Problem requirements - In the material below, find the line that contains "Lemma global_request_reply_steps w" and the line that contains "Lemma channel_request_reply_steps w", then write out exactly those two lines and everything between them.

Provided records -
Lemma channel_maybe_close_steps w p ch :
  world_wf w → w_heap w !! p = Some ch →
  (flagged ch CHANNEL_SENT_CLOSE = false → ch_connection ch = true) →
  steps w (channel_maybe_close w p).
Proof.
  intros Hw Hp Hc. unfold channel_maybe_close. rewrite (get_channel_ok w p ch Hp), bind_ok_l.
  case_bool; [by apply (channel_close_steps w p ch) | by apply steps_ok].
Qed.

(** A linked channel after a call: still linked, unless it was closed. *)
Lemma link_after w w' p ch :
  evolves w w' → w_heap w !! p = Some ch → ch_connection ch = true →
  ∃ ch', w_heap w' !! p = Some ch' ∧ subflags (ch_flags ch) (ch_flags ch')
    ∧ (ch_alive ch' = true → ch_connection ch' = true)
    ∧ (flagged ch' CHANNEL_SENT_CLOSE = false → ch_connection ch' = true).
Proof.
  intros He Hp Hc. destruct (He p ch Hp) as (ch' & Hp' & [_ Hsub Hlink]). exists ch'.
  destruct (Hlink Hc) as [[Hc' _] | [Hd Hf]]; [done |]. split_and!; [done | done | congruence | congruence].
Qed.

Lemma channel_eof_steps w p ch :
  world_wf w → w_heap w !! p = Some ch → ch_connection ch = true → steps w (channel_eof w p).
Proof.
  intros Hw Hp Hc. unfold channel_eof. rewrite (get_channel_ok w p ch Hp), bind_ok_l.
  case_bool; [by apply steps_ok |]. pose proof (wf_heap _ Hw p ch Hp) as Hok.
  apply (steps_update w p ch (add_flag ch CHANNEL_SENT_EOF)); [done.. | by apply set_flags_ok | apply add_flag_follows |].
  intros Hw1. set (ch1 := add_flag ch _) in *. set (w1 := with_channel w p ch1) in *.
  assert (w_heap w1 !! p = Some ch1) as Hp1 by apply with_channel_lookup.
  apply steps_bind.
  - apply (channel_write_steps w1 p ch1 _ (SSH_MSG_CHANNEL_EOF :: be32 (ch_remote_channel_number ch))); [done.. |].
    apply formats_number; [done | apply Hok].
  - intros w2 Hw2 He2. destruct (link_after w1 w2 p ch1 He2 Hp1 Hc) as (ch2 & Hp2 & _ & _ & Hc2).
    by apply (channel_maybe_close_steps w2 p ch2).
Qed.

(** ** Looking up the channel of a message *)

Definition channel_in w (n : Z) (flag : channel_alloc_state) : option ptr :=
  if bool_decide (number_state (w_conn w) (Z.to_nat n) = flag)
  then number_channel (w_conn w) (Z.to_nat n) else None.

Lemma lookup_in w n flag :
  world_wf w → 0 <= n → flag = CHANNEL_ALLOC_SENT_OPEN ∨ flag = CHANNEL_ALLOC_ACTIVE →
  ssh_connection_lookup_channel (w_conn w) n flag = Ok (channel_in w n flag).
Proof.
  intros Hw Hn Hf. apply lookup_channel_spec; [apply Hw | done | by destruct Hf; subst |].
  intros Hs. apply (wf_live _ Hw). rewrite Hs. destruct Hf as [-> | ->]; auto.
Qed.

Lemma channel_in_slot w n flag p :
  world_wf w → 0 <= n → channel_in w n flag = Some p →
  number_state (w_conn w) (Z.to_nat n) = flag ∧ number_channel (w_conn w) (Z.to_nat n) = Some p
  ∧ ∃ ch, w_heap w !! p = Some ch ∧ ch_connection ch = true ∧ ch_local_channel_number ch = n ∧ channel_ok ch.
Proof.
  intros Hw Hn. unfold channel_in. case_bool_decide as Hs; [| done]. intros Hp. split_and!; [done | done |].
  destruct (wf_slot _ Hw _ _ Hp) as (ch & Hh & Hc & Hl). exists ch. rewrite Z2Nat.id in Hl by done.
  split_and!; [done | done | done | by apply (wf_heap _ Hw p)].
Qed.

(** The start of every branch that looks up an active channel: nothing is
    done, or the channel is there. *)
Lemma with_active w n (found : ptr → result (world E)) (missing : result (world E)) :
  world_wf w → 0 <= n → (steps w missing) →
  (∀ p ch, w_heap w !! p = Some ch → ch_connection ch = true → channel_ok ch → steps w (found p)) →
  steps w (channel ← ssh_connection_lookup_channel (w_conn w) n CHANNEL_ALLOC_ACTIVE;
           match channel with Some p => found p | None => missing end).
Proof.
  intros Hw Hn Hm Hf. rewrite lookup_in, bind_ok_l by auto.
  destruct (channel_in w n CHANNEL_ALLOC_ACTIVE) as [p |] eqn:Hp; [| done].
  destruct (channel_in_slot w n _ p Hw Hn Hp) as (_ & _ & ch & Hh & Hc & _ & Hok). by apply (Hf p ch).
Qed.

Lemma connection_error_steps w msg : world_wf w → steps w (SSH_CONNECTION_ERROR w msg).
Proof. intros Hw. by apply disconnect_ok. Qed.

(** ** Replies *)

Lemma global_request_reply_steps w info result :
  world_wf w → steps w (global_request_reply w info result).
Proof.
  intros Hw. unfold global_request_reply. case_bool; [| by apply steps_ok].
  case_bool; eapply connection_write_steps; [done | by apply formats_byte | done | by apply formats_byte].
Qed.

Lemma channel_request_reply_steps w p ch info result :
  world_wf w → w_heap w !! p = Some ch → ch_connection ch = true →
  steps w (channel_request_reply w p info result).
Proof.
  intros Hw Hp Hc. pose proof (wf_heap _ Hw p ch Hp) as Hok. unfold channel_request_reply.
  case_bool; [| by apply steps_ok]. rewrite (get_channel_ok w p ch Hp), bind_ok_l.
  case_bool; eapply channel_write_steps; [done | done | done | | done | done | done |];
    (apply formats_number; [done | apply Hok]).
Qed.

Lemma global_reply_steps w result : world_wf w → steps w (global_reply w result).
Proof.
  intros Hw. unfold global_reply. destruct (cn_pending_global_requests (w_conn w)) as [| s rest]; [by apply steps_ok |].
  eapply steps_after; [apply with_conn_evolves |]. by apply request_done_ok, with_pending_requests_wf.
Qed.

(** ** Messages about an active channel *)

Lemma global_requested_steps w type want_reply b :
  world_wf w → buffer_wf b → steps w (global_requested w type want_reply b).
Proof.
  intros Hw Hb. unfold global_requested. cbv zeta.
  destruct (if c_true _ then _ else None) as [h |]; [by apply global_request_ok |].
  eapply connection_write_steps; [done | by apply formats_byte].
Qed.

Lemma channel_requested_steps w n type want_reply b :
  world_wf w → 0 <= n → buffer_wf b → steps w (channel_requested w n type want_reply b).
Proof.
  intros Hw Hn Hb. apply with_active; [done | done | by apply connection_error_steps |].
  intros p ch Hp Hc Hok. rewrite (get_channel_ok w p ch Hp), bind_ok_l. cbv zeta.
  destruct (match _ with Some h => Some h | None => _ end) as [h |].
  - by apply (channel_request_ok w h p ch).
  - by apply (channel_request_reply_steps w p ch).
Qed.

Lemma window_adjusted_steps w n size :
  world_wf w → 0 <= n → steps w (window_adjusted w n size).
Proof.
  intros Hw Hn. apply with_active; [done | done | by apply connection_error_steps |].
  intros p ch Hp Hc Hok. rewrite (get_channel_ok w p ch Hp), bind_ok_l.
  case_bool; [by apply connection_error_steps |]. case_bool; [by apply steps_ok |]. cbv zeta.
  apply (steps_update w p ch (set_send ch (ch_remote_channel_number ch)
    (u32 (ch_send_window_size ch + size)) (ch_send_max_packet ch))); [done.. | | apply set_send_follows |].
  - apply set_send_ok; [done | apply Hok | apply u32_range | apply Hok].
  - intros Hw1. case_bool; [| by apply steps_ok]. eapply send_adjust_ok; [done | apply with_channel_lookup].
Qed.

Lemma accepted_length_range ch length :
  channel_ok ch → 0 <= length →
  0 <= accepted_length ch length <= length
  ∧ accepted_length ch length = Z.min length (Z.min (ch_rec_max_packet ch) (ch_rec_window_size ch)).
Proof.
  intros [_ _ [Hw _] [Hm _] _ _] Hl. unfold accepted_length.
  destruct (Z.ltb_spec (ch_rec_max_packet ch) length), (Z.ltb_spec (ch_rec_window_size ch) length); try lia;
    match goal with |- context [if ?b then _ else _] => destruct b eqn:? end; lia.
Qed.

Lemma slice_bytes (d : list Z) n : Forall is_byte d → Forall is_byte (slice 0 n d).
Proof. intros Hd. unfold slice. by apply Forall_take, Forall_drop. Qed.

Lemma receive_data_steps w p ch type d :
  world_wf w → w_heap w !! p = Some ch → Forall is_byte d →
  steps w ('(w, _) ← receive_data_common w p type (lenZ d) d; Ok w).
Proof.
  intros Hw Hp Hd. pose proof (wf_heap _ Hw p ch Hp) as Hok. unfold receive_data_common.
  rewrite (get_channel_ok w p ch Hp), bind_ok_l. case_bool; [| by apply steps_ok].
  case_bool; [by apply steps_ok |]. cbv zeta. case_bool; [by apply steps_ok |].
  set (n := accepted_length ch (lenZ d)). rewrite bind_assoc.
  apply (steps_update w p ch (set_receive_limits ch (u32 (ch_rec_window_size ch - n)) (ch_rec_max_packet ch)));
    [done.. | | apply set_receive_follows |].
  - apply set_receive_ok; [done | apply u32_range | apply Hok].
  - intros Hw1. apply steps_bind.
    + eapply receive_ok; [done | apply with_channel_lookup | by apply slice_bytes].
    + intros w2 Hw2 _. by apply steps_ok.
Qed.

Lemma data_received_steps w n d :
  world_wf w → 0 <= n → Forall is_byte d → steps w (data_received w n d).
Proof.
  intros Hw Hn Hd. apply with_active; [done | done | by apply steps_ok |].
  intros p ch Hp _ _. by apply (receive_data_steps w p ch).
Qed.

Lemma extended_data_received_steps w n type d :
  world_wf w → 0 <= n → Forall is_byte d → steps w (extended_data_received w n type d).
Proof.
  intros Hw Hn Hd. apply with_active; [done | done | by apply steps_ok |].
  intros p ch Hp _ _. case_bool; [by apply steps_ok |]. by apply (receive_data_steps w p ch).
Qed.

Lemma eof_received_steps w n : world_wf w → 0 <= n → steps w (eof_received w n).
Proof.
  intros Hw Hn. apply with_active; [done | done | by apply connection_error_steps |].
  intros p ch Hp Hc Hok. rewrite (get_channel_ok w p ch Hp), bind_ok_l.
  case_bool; [by apply connection_error_steps |].
  apply (steps_update w p ch (add_flag ch CHANNEL_RECEIVED_EOF));
    [done.. | by apply set_flags_ok | apply add_flag_follows |].
  intros Hw1. apply steps_bind; [eapply event_ok; [done | apply with_channel_lookup] |].
  intros w2 Hw2 He2.
  destruct (link_after _ w2 p (add_flag ch CHANNEL_RECEIVED_EOF) He2 (with_channel_lookup _ _ _) Hc)
    as (ch2 & Hp2 & _ & _ & Hc2).
  by apply (channel_maybe_close_steps w2 p ch2).
Qed.

Lemma close_received_steps w n : world_wf w → 0 <= n → steps w (close_received w n).
Proof.
  intros Hw Hn. apply with_active; [done | done | by apply connection_error_steps |].
  intros p ch Hp Hc Hok. rewrite (get_channel_ok w p ch Hp), bind_ok_l.
  case_bool; [by apply connection_error_steps |].
  apply (steps_update w p ch (add_flag ch CHANNEL_RECEIVED_CLOSE));
    [done.. | by apply set_flags_ok | apply add_flag_follows |].
  intros Hw1. apply steps_bind; [eapply event_ok; [done | apply with_channel_lookup] |].
  intros w2 Hw2 He2.
  destruct (link_after _ w2 p (add_flag ch CHANNEL_RECEIVED_CLOSE) He2 (with_channel_lookup _ _ _) Hc)
    as (ch2 & Hp2 & _ & Hal2 & Hc2).
  rewrite (get_channel_ok w2 p ch2 Hp2), bind_ok_l.
  destruct (flagged ch2 CHANNEL_SENT_CLOSE) eqn:Hf.
  - by apply (channel_finished_steps w2 p ch2).
  - apply (channel_close_steps w2 p ch2); [done | done |]. intros _. by apply Hc2.
Qed.

Lemma request_replied_steps w n event msg :
  world_wf w → 0 <= n → steps w (request_replied w n event msg).
Proof.
  intros Hw Hn. apply with_active; [done | done | by apply connection_error_steps |].
  intros p ch Hp Hc Hok. rewrite (get_channel_ok w p ch Hp), bind_ok_l.
  case_bool; [by apply steps_ok |].
  apply (steps_update w p ch (set_pending ch (u32 (ch_pending_requests ch - 1))));
    [done.. | by apply set_pending_ok | apply set_pending_follows |].
  intros Hw1. eapply event_ok; [done | apply with_channel_lookup].
Qed.

(** ** Opening *)

Lemma busy_below_max w n : world_wf w → number_state (w_conn w) n ≠ CHANNEL_FREE → Z.of_nat n < MAX_CHANNELS.
Proof.
  intros Hw Hn. destruct (wf_conn _ Hw) as (st & ch & Ht). pose proof (table_bounds _ _ _ Ht).
  pose proof (number_busy _ _ Hn). lia.
Qed.

(** A channel stored in a slot and linked: it is in the table afterwards, even
    if [kill] was called because the connection is going away. *)
Lemma link_channel_spec w w0 c n p ch st :
  world_wf w → w_heap w !! p = Some ch → ch_connection ch = false → w_heap w0 = w_heap w →
  Z.of_nat n < MAX_CHANNELS → number_channel (w_conn w) n = None → conn_wf c →
  (∀ m, number_state c m = if decide (m = n) then st else number_state (w_conn w) m) →
  (∀ m, number_channel c m = if decide (m = n) then Some p else number_channel (w_conn w) m) →
  register_slot (w_conn w0) (Z.of_nat n) p = Ok c → w_env w0 = w_env w →
  returns (ssh_connection_register_channel w0 (Z.of_nat n) p) (λ w', world_wf w' ∧ evolves w w' ∧
    number_channel (w_conn w') n = Some p ∧
    ∃ ch', w_heap w' !! p = Some ch' ∧ ch_connection ch' = true ∧ ch_local_channel_number ch' = Z.of_nat n).
Proof.
  intros Hw Hp Hc Hheap Hmax Hnone Hcw Hrs Hrc Hreg Henv. unfold ssh_connection_register_channel.
  rewrite Hreg, bind_ok_l. cbv zeta. rewrite (get_channel_ok (with_conn w0 c) p ch) by (simpl; by rewrite Hheap).
  rewrite bind_ok_l. set (ch1 := set_link ch true (Z.of_nat n)).
  replace (with_channel (with_conn w0 c) p ch1) with (with_channel (with_conn w c) p ch1)
    by (unfold with_channel, with_conn; simpl; by rewrite Hheap, Henv).
  pose proof (attach_wf w p ch c n st Hw Hp Hc Hmax Hnone Hcw Hrs Hrc) as Hw1.
  set (w1 := with_channel (with_conn w c) p ch1) in *.
  assert (w_heap w1 !! p = Some ch1) as Hp1 by apply with_channel_lookup.
  assert (evolves w w1) as He1.
  { apply (update_evolves (with_conn w c) p ch ch1 Hp). split; [done | done | by rewrite Hc]. }
  assert (∀ w' ch', world_wf w' → w_heap w' !! p = Some ch' → ch_connection ch' = true →
    ch_local_channel_number ch' = Z.of_nat n → number_channel (w_conn w') n = Some p) as Hnum.
  { intros w' ch' Hw' Hp' Hc' Hl'. rewrite <- (Nat2Z.id n), <- Hl'. by apply (wf_linked _ Hw'). }
  unfold remember_resource. cbv zeta. case_bool.
  - eapply returns_weaken; [by apply (kill_channel_ok w1 p ch1) |].
    intros w2 (Hw2 & He2 & ch2 & Hp2 & _ & Hc2 & Hl2).
    split_and!; [done | by transitivity w1 | by apply (Hnum w2 ch2) | by exists ch2].
  - apply returns_ok. split_and!; [by apply with_resources_wf | done | by apply (Hnum w1 ch1) | by exists ch1].
Qed.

Response to this exercise -
Lemma global_request_reply_steps w info result :
  world_wf w → steps w (global_request_reply w info result).
Proof.
  intros Hw. unfold global_request_reply. case_bool; [| by apply steps_ok].
  case_bool; eapply connection_write_steps; [done | by apply formats_byte | done | by apply formats_byte].
Qed.

Lemma channel_request_reply_steps w p ch info result :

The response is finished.